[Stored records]
-----

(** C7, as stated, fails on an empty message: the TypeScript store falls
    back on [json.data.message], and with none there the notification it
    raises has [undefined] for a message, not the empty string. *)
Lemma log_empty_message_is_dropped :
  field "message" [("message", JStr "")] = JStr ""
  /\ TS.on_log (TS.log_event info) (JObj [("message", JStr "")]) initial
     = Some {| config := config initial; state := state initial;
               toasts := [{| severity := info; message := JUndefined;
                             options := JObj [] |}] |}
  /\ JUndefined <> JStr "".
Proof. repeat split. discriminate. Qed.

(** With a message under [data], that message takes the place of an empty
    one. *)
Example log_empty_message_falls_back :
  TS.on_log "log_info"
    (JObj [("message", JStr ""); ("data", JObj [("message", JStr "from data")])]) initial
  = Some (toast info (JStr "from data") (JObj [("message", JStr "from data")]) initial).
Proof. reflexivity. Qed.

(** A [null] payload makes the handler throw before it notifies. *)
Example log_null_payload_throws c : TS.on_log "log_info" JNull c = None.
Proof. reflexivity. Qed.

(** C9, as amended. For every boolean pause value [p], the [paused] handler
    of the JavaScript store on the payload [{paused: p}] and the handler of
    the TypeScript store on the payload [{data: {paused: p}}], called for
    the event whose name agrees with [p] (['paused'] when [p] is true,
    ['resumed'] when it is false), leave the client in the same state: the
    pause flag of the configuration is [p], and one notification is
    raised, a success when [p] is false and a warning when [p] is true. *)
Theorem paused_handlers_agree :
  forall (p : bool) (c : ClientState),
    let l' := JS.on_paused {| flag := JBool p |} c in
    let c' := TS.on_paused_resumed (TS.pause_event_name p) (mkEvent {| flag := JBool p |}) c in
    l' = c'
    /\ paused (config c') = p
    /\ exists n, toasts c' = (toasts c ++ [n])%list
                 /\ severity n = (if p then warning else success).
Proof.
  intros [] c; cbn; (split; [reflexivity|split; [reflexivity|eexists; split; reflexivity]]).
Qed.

-----

- _What the exercise asks_: Of all the entries above, retype exactly the lines from the line with "of the JavaScript" to the line with "['resumed'] when it", both included, and no others.

- _Solution_:
    of the JavaScript store on the payload [{paused: p}] and the handler of
    the TypeScript store on the payload [{data: {paused: p}}], called for
    the event whose name agrees with [p] (['paused'] when [p] is true,
    ['resumed'] when it is false), leave the client in the same state: the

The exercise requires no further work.